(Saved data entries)
####################

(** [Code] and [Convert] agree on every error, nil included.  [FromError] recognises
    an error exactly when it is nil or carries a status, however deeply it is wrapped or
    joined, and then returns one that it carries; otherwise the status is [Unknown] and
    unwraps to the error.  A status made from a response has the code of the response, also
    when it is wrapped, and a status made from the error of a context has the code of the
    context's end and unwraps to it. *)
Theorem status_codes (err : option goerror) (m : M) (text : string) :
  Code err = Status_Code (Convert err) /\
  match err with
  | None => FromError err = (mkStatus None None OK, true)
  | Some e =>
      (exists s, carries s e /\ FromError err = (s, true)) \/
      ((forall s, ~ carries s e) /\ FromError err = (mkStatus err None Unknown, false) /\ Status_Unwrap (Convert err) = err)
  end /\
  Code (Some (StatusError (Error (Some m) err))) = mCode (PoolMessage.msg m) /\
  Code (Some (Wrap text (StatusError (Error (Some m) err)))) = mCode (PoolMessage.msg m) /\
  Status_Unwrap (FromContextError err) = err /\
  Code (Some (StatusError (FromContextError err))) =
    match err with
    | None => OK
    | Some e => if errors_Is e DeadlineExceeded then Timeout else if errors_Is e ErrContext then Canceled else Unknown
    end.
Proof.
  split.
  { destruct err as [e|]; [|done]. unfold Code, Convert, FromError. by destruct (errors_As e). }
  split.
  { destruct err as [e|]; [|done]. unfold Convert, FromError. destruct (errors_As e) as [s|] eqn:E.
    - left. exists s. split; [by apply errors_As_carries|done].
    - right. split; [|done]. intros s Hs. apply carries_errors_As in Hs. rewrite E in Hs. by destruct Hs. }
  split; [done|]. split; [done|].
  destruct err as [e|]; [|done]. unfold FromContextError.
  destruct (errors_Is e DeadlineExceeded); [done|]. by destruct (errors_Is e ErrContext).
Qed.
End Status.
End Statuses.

####################

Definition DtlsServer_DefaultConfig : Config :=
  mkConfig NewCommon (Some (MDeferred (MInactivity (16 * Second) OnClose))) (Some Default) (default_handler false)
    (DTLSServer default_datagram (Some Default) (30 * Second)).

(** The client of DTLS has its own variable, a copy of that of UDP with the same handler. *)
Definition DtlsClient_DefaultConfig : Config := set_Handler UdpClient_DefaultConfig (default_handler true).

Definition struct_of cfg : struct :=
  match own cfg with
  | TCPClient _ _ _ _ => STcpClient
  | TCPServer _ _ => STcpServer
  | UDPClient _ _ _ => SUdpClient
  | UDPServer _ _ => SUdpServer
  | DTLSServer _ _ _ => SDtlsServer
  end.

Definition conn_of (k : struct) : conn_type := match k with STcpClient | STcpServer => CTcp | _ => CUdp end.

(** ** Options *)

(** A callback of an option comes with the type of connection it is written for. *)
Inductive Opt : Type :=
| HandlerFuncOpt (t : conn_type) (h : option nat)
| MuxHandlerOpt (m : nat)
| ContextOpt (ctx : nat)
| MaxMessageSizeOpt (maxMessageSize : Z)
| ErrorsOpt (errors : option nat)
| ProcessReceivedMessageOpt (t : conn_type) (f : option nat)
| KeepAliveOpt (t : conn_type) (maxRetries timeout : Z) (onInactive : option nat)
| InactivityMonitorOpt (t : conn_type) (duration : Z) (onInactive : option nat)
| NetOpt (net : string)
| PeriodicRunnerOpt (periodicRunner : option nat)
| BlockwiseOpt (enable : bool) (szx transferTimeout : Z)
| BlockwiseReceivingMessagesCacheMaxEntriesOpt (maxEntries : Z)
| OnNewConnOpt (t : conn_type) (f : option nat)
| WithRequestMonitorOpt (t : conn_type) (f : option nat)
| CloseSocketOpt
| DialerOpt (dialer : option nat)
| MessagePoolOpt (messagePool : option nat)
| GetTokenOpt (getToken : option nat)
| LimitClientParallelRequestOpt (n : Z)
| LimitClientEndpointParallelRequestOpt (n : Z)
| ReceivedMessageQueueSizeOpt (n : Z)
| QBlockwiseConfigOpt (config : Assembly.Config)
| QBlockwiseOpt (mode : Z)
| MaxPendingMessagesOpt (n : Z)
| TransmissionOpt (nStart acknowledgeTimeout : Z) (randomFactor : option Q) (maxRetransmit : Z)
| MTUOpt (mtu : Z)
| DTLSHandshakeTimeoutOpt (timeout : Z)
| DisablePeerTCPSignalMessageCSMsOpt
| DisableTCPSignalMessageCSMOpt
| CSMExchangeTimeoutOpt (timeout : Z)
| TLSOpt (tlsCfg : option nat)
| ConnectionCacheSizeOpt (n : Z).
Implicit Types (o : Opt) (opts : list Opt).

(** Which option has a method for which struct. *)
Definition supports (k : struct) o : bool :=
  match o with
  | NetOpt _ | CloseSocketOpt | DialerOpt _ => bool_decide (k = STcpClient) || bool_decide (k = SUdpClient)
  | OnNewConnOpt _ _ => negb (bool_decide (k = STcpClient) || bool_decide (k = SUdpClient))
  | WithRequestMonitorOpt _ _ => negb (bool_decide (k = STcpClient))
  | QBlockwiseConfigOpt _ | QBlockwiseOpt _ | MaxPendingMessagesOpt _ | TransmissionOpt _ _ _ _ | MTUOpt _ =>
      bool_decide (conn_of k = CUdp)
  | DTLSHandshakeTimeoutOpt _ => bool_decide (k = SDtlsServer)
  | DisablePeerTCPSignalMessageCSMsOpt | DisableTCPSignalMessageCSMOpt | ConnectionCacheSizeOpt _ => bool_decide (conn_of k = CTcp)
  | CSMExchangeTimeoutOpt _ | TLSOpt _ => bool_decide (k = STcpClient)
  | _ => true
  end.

####################

### Work task
Would you please repeat exactly the lines above, starting at the line with "None OK, true)" and stopping at the line with "End Statuses.", both included?

### Answer to this task
  | None => FromError err = (mkStatus None None OK, true)
  | Some e =>
      (exists s, carries s e /\ FromError err = (s, true)) \/
      ((forall s, ~ carries s e) /\ FromError err = (mkStatus err None Unknown, false) /\ Status_Unwrap (Convert err) = err)
  end /\
  Code (Some (StatusError (Error (Some m) err))) = mCode (PoolMessage.msg m) /\
  Code (Some (Wrap text (StatusError (Error (Some m) err)))) = mCode (PoolMessage.msg m) /\
  Status_Unwrap (FromContextError err) = err /\
  Code (Some (StatusError (FromContextError err))) =
    match err with
    | None => OK
    | Some e => if errors_Is e DeadlineExceeded then Timeout else if errors_Is e ErrContext then Canceled else Unknown
    end.
Proof.
  split.
  { destruct err as [e|]; [|done]. unfold Code, Convert, FromError. by destruct (errors_As e). }
  split.
  { destruct err as [e|]; [|done]. unfold Convert, FromError. destruct (errors_As e) as [s|] eqn:E.
    - left. exists s. split; [by apply errors_As_carries|done].
    - right. split; [|done]. intros s Hs. apply carries_errors_As in Hs. rewrite E in Hs. by destruct Hs. }
  split; [done|]. split; [done|].
  destruct err as [e|]; [|done]. unfold FromContextError.
  destruct (errors_Is e DeadlineExceeded); [done|]. by destruct (errors_Is e ErrContext).
Qed.
End Status.
End Statuses.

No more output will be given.